Lemma strip_vlan_tags_spec fuel frame hi lo off :
  off ≤ length frame → length frame < off + 4 * fuel →
  let r := strip_vlan_tags fuel frame (be16 hi lo) off in
  (∃ o, r = Ok o ∧ ∀ e off', o = Some (e, off') → off' ≤ length frame) ∧
  ∀ payload, strips_to r frame payload ↔ eth_wire (hi :: lo :: drop off frame) payload.
Proof.
  cbv zeta. revert hi lo off. induction fuel as [|fuel IH]; intros hi lo off Hoff Hlen; [lia|].
  cbn [strip_vlan_tags]. destruct (is_vlan_tag (be16 hi lo)) eqn:Hv.
  2: { split; [eexists; split; [done|]; by intros ? ? [= <- <-]|]. intros payload.
       rewrite eth_wire_no_tag by done. unfold strips_to. naive_solver. }
  case_bool_decide as Hshort.
  - split; [by eexists|]. intros payload. split; [by intros (? & ? & [=] & _)|].
    rewrite eth_wire_tag by done. intros (t0 & t1 & rest & Hd & Hw%eth_wire_length).
    apply (f_equal length) in Hd. rewrite length_drop in Hd. simpl in Hd. lia.
  - destruct (drop_4 frame off) as (t0 & t1 & hi' & lo' & Hd & Hhi & Hlo); [lia|].
    unfold index. rewrite Hhi, Hlo. cbn [expect res_bind].
    destruct (IH hi' lo' (off + 4)) as [Hret Hiff]; [lia..|]. split; [done|].
    intros payload. rewrite Hiff, (eth_wire_tag hi lo) by done. rewrite Hd. naive_solver.
Qed.

Lemma strip_ethernet_spec frame :
  (∃ o, strip_ethernet_link_layer frame = Ok o) ∧
  (∀ payload, strip_ethernet_link_layer frame = Ok (Some payload) ↔
     ∃ addresses rest, frame = addresses ++ rest ∧ length addresses = 12 ∧ eth_wire rest payload).
Proof.
  unfold strip_ethernet_link_layer. case_bool_decide as Hlen.
  - split; [by eexists|]. intros payload. split; [done|].
    intros (addresses & rest & -> & Ha & Hw%eth_wire_length). rewrite length_app in Hlen. lia.
  - assert (Hd : ∃ hi lo, drop 12 frame = hi :: lo :: drop 14 frame ∧
                          frame !! 12 = Some hi ∧ frame !! 13 = Some lo).
    { do 14 (destruct frame as [|? frame]; [simpl in Hlen; lia|]). by do 2 eexists. }
    destruct Hd as (hi & lo & Hd & Hhi & Hlo).
    unfold index. rewrite Hhi, Hlo. cbn [expect res_bind].
    destruct (strip_vlan_tags_spec (length frame) frame hi lo 14) as [(o & Ho & Hin) Hiff]; [lia..|].
    rewrite Ho in *. cbn [res_bind].
    assert (Hval : ∀ payload, (match o with
        | None => Ok None
        | Some (e, off) => if is_ip_ethertype e then Ok (slice frame off (length frame)) else Ok None
        end : Result (option (list byte))) = Ok (Some payload) ↔ strips_to (Ok o) frame payload).
    { intros payload. unfold strips_to. destruct o as [[e off]|]; [|by split; [|intros (? & ? & [=] & _)]].
      specialize (Hin e off eq_refl). destruct (is_ip_ethertype e) eqn:He;
        [|split; [done|intros (? & ? & [= <- <-] & ? & _); congruence]].
      unfold slice. rewrite bool_decide_true by lia.
      rewrite take_ge by (rewrite length_drop; lia).
      split; [intros [= <-]; by exists e, off|by intros (? & ? & [= <- <-] & _ & ->)]. }
    split; [destruct o as [[e off]|]; [destruct (is_ip_ethertype e)|]; by eexists|].
    intros payload. rewrite Hval, Hiff, <-Hd. split.
    + intros Hw. exists (take 12 frame), (drop 12 frame). rewrite take_drop, length_take. split_and!; [done|lia|done].
    + intros (addresses & rest & -> & Ha & Hw). by rewrite <-Ha, drop_app_length.
Qed.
────────────────
The response must hold only the lines above from the line with "unfold strip_ethernet_link_layer. case_bool_decide" through the line with "None => Ok None", each copied exactly, both ends kept.

* Answer space
  unfold strip_ethernet_link_layer. case_bool_decide as Hlen.
  - split; [by eexists|]. intros payload. split; [done|].
    intros (addresses & rest & -> & Ha & Hw%eth_wire_length). rewrite length_app in Hlen. lia.
  - assert (Hd : ∃ hi lo, drop 12 frame = hi :: lo :: drop 14 frame ∧
                          frame !! 12 = Some hi ∧ frame !! 13 = Some lo).
    { do 14 (destruct frame as [|? frame]; [simpl in Hlen; lia|]). by do 2 eexists. }
    destruct Hd as (hi & lo & Hd & Hhi & Hlo).
    unfold index. rewrite Hhi, Hlo. cbn [expect res_bind].
    destruct (strip_vlan_tags_spec (length frame) frame hi lo 14) as [(o & Ho & Hin) Hiff]; [lia..|].
    rewrite Ho in *. cbn [res_bind].
    assert (Hval : ∀ payload, (match o with
        | None => Ok None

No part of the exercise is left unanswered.